Lemma served_no_intr f nodeid inarg : served (OS := OS) f nodeid inarg FUSE_INTERRUPT -> False.
Proof.
  inversion 1 as [? Hop|? Hop|? Hop| | | | | |? Hop]; unfold node_ops, fd_ops, unhandled_ops in *;
    rewrite !elem_of_cons, elem_of_nil in Hop; repeat destruct Hop as [Hop|Hop]; done.
Qed.

End Session.

(** ** Reference counts *)

(** The references the kernel holds to the node of a source file. *)
Definition count (k : Z * Z) (f : Fs) : Z :=
  match inodes f !! k with
  | Some p => match objs f !! p with Some i => nlookup i | None => 0 end
  | None => 0
  end.

Section Counts.
Context {OS : Type} `{FdOps OS} `{DevOps OS} `{Posix OS} `{!PosixLaws OS}.
Implicit Types (f g : Fs) (s : LL OS Fs).

Lemma wp_run {A} (m : ST (LL OS Fs) A) (Q : A -> Fs -> Prop) s : wp m Q (user s) ->
  exists a s', m s = Some (a, s') /\ Q a (user s').
Proof. intros Hm. destruct (Hm s eq_refl Logic.I) as (a & s' & E & _ & HQ). eauto. Qed.

Lemma outcome_lookup f t k p i i' g : fs_ok f -> entry_of k p i f g ->
  let f' := at_obj t p i' g in
  inodes f' !! k = Some p /\ count k f' = nlookup i' /\ count k f = nlookup i /\
  forall k', k' <> k -> inodes f' !! k' = inodes f !! k' /\ count k' f' = count k' f.
Proof.
  intros Hf He f'. destruct He as [(Hm & Hp & ->)|(Hm & -> & -> & ->)]; unfold count, f'; cbn.
  - rewrite Hm, Hp, lookup_insert_eq. repeat split; try done. destruct (inodes f !! k') as [p'|] eqn:E'; [|done].
    rewrite lookup_insert_ne; [done|]. intros <-. by apply H2, (ok_inj _ _ _ Hf _ _ p).
  - rewrite Hm, !lookup_insert_eq. repeat split; try done; rewrite !lookup_insert_ne by done; [done|].
    destruct (inodes f !! k') as [p'|] eqn:E'; [|done]. rewrite lookup_insert_ne; [done|]. intros <-.
    destruct (ok_addr _ _ _ Hf _ (ok_live _ _ _ Hf _ _ E')). lia.
Qed.

(** C2: A lookup always returns.  Either it fails and the inode table is as it
    was, or one entry has one more reference, every other entry and its count
    are unchanged, and the node number given to the kernel is the entry's; for a
    node that is not an ID the second case is a success. *)
Theorem lookup_counts parent name s : fs_ok (user s) -> known parent (user s) ->
  exists err e s', F3.do_lookup parent name s = Some ((err, e), s') /\ fs_ok (user s') /\
    (err <> 0 /\ inodes (user s') = inodes (user s) /\ objs (user s') = objs (user s) \/
     exists k i, inodes (user s') !! k = Some (e_ino e) /\ objs (user s') !! e_ino e = Some i /\
       count k (user s') = u64 (count k (user s) + 1) /\ (is_id i = false -> err = 0) /\
       forall k', k' <> k -> inodes (user s') !! k' = inodes (user s) !! k' /\
                             count k' (user s') = count k' (user s)).
Proof.
  intros Hf Hk. destruct (wp_run (F3.do_lookup parent name) (lookup_outcome (user s)) s) as ([err e] & s' & E & Ho).
  { by apply fwp_do_lookup. }
  exists err, e, s'. split; [exact E|]. split; [by apply (outcome_grows _ _ _ Hf Ho)|].
  remember (err, e) as r eqn:Er. remember (user s') as f' eqn:Ef.
  destruct Ho as [err0 e0 t Hn|err0 e0 t k p i i' g He Hp Hi Hc Hz _ _ _]; injection Er as -> ->; [by left|].
  right. destruct (outcome_lookup (user s) t k p i i' g Hf He) as (L1 & L2 & L3 & L4).
  exists k, i'. rewrite Hp, L2, L3. split; [done|]. split; [cbn; apply lookup_insert_eq|]. done.
Qed.

(** The entry at [p], if there is one, is open (its descriptor was not dropped by
    an unlink) and referenced, and its count has room for one more. *)
Definition referenced (p : Z) f : Prop :=
  forall i, objs f !! p = Some i -> 0 < fd i /\ 0 < nlookup i < 2 ^ 64 - 1.

(** Forgetting references to an object that is filed under its own key. *)
Lemma forget_one_wp p n i k f (Q : unit -> Fs -> Prop) : fs_ok f -> objs f !! p = Some i ->
  k = (src_ino i, src_dev i) -> (n = nlookup i -> inodes f !! k = Some p) -> n <= nlookup i ->
  (forall t, Q tt (if nlookup i - n =? 0
                   then with_trace t (with_inodes (delete k (inodes f)) (with_objs (delete p (objs f)) f))
                   else at_obj t p (set_nlookup (nlookup i - n) i) f)) ->
  wp (forget_one p n) Q f.
Proof.
  intros Hf Hp -> Hk Hn HQ.
  assert (p <> FUSE_ROOT_ID) as Hr by (destruct (ok_addr _ _ _ Hf p); [by exists i|lia]).
  unfold forget_one. apply fwp_bind, (get_inode_sees _ i); [done| |].
  { unfold obj_at. apply Z.eqb_neq in Hr. by rewrite Hr. }
  destruct (Z.ltb_spec (nlookup i) n); [lia|]. rewrite <- (at_obj_id p i f Hp).
  apply fwp_bind, wp_update_at; [done|]. destruct (Z.eqb_spec (nlookup i - n) 0) as [E|E]; [|by apply fwp_ret].
  unfold inodes_erase. apply fwp_bind, wp_get_fs. cbn [inodes at_obj with_trace with_objs]. rewrite Hk by lia.
  apply fwp_bind. eapply fwp_of_option; [cbn; apply lookup_insert_eq|]. apply fwp_bind.
  assert (forall t, wp (set_user (fun f => with_inodes (delete (src_ino i, src_dev i) (inodes f))
    (with_objs (delete p (objs f)) f)) : ST (LL OS Fs) unit) Q (at_obj t p (set_nlookup (nlookup i - n) i) f)) as Hdel.
  { intros t. apply fwp_set_user. pose proof (HQ t) as Ht. cbn in *. unfold with_inodes, with_objs, with_trace in *.
    cbn in *. by rewrite delete_insert_eq. }
  destruct (_ <? _); [apply calls_close; intros _ t; apply Hdel|apply fwp_ret, Hdel].
Qed.

(** C3: Looking a node up and forgetting that reference gives the inode table
    back as it was, object by object, when the node is not an ID: a new entry is
    erased, an old one has its count again.  An old entry must be open and
    referenced ([referenced]): one whose descriptor was dropped by the unlink of
    its last name is opened again by the lookup, and one that no reference holds
    any more would be erased. *)
Theorem lookup_forget parent name s e s1 i : fs_ok (user s) -> known parent (user s) ->
  F3.do_lookup parent name s = Some ((0, e), s1) -> referenced (e_ino e) (user s) ->
  objs (user s1) !! e_ino e = Some i -> is_id i = false ->
  exists s2, forget_one (e_ino e) 1 s1 = Some (tt, s2) /\
    inodes (user s2) = inodes (user s) /\ objs (user s2) = objs (user s).
Proof.
  intros Hf Hk E Href Hi Hid.
  destruct (wp_run (F3.do_lookup parent name) (lookup_outcome (user s)) s) as ([err e0] & s' & E' & Ho);
    [by apply fwp_do_lookup|]. rewrite E in E'. injection E' as <- <- <-.
  pose proof (outcome_grows _ _ _ Hf Ho) as [Hf1 _].
  remember (0, e) as r eqn:Er. remember (user s1) as f1 eqn:Ef.
  destruct Ho as [? ? ? Hn|err0 e1 t k p j i' g He Hp Hi' Hc Hz Hold Hnew _]; injection Er as -> ->; [done|].
  rewrite Hp in *. assert (i = i') as ->.
  { cbn in Hi. rewrite lookup_insert_eq in Hi. congruence. }
  enough (wp (forget_one (OS := OS) p 1) (fun _ f2 => inodes f2 = inodes (user s) /\ objs f2 = objs (user s)) (at_obj t p i' g))
    as Hw. { rewrite Ef in Hw. destruct (wp_run _ _ _ Hw) as ([] & s2 & E2 & R). by exists s2. }
  destruct He as [(Hm & Hj & ->)|(Hm & -> & -> & ->)].
  - destruct (Href j Hj) as [Hfd Hcnt]. rewrite (Hold Hfd Hid) in *.
    assert (nlookup (set_nlookup (u64 (nlookup j + 1)) j) = nlookup j + 1) as En by (apply u64_id; lia).
    eapply forget_one_wp; [done|cbn; apply lookup_insert_eq|done|lia|lia|]. intros t2. rewrite En.
    destruct (Z.eqb_spec (nlookup j + 1 - 1) 0); [lia|]. cbn. split; [done|]. rewrite insert_insert_eq.
    apply insert_id. rewrite Hj, Z.add_simpl_r. by destruct j.
  - assert (nlookup i' = 1) as En by (rewrite Hc; done).
    eapply forget_one_wp; [done|cbn; apply lookup_insert_eq|done| |lia|].
    + intros _. cbn. rewrite Hnew by (cbn; done || lia). apply lookup_insert_eq.
    + intros t2. rewrite En. cbn. rewrite Hnew by (cbn; done || lia). rewrite !delete_insert_id; [done| |done].
      destruct (objs (user s) !! next_obj (user s)) eqn:Ex; [|done].
      destruct (ok_addr _ _ _ Hf (next_obj (user s))); [by eexists|lia].
Qed.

__Aim of the exercise__.
Going back to the entries above, set down exactly the lines that begin at the one with "Q (user s) ->" and end at the one with "inodes f' !! k = Some", both included, and nothing else.

__Answer for the task__.
Lemma wp_run {A} (m : ST (LL OS Fs) A) (Q : A -> Fs -> Prop) s : wp m Q (user s) ->
  exists a s', m s = Some (a, s') /\ Q a (user s').
Proof. intros Hm. destruct (Hm s eq_refl Logic.I) as (a & s' & E & _ & HQ). eauto. Qed.

Lemma outcome_lookup f t k p i i' g : fs_ok f -> entry_of k p i f g ->
  let f' := at_obj t p i' g in
  inodes f' !! k = Some p /\ count k f' = nlookup i' /\ count k f = nlookup i /\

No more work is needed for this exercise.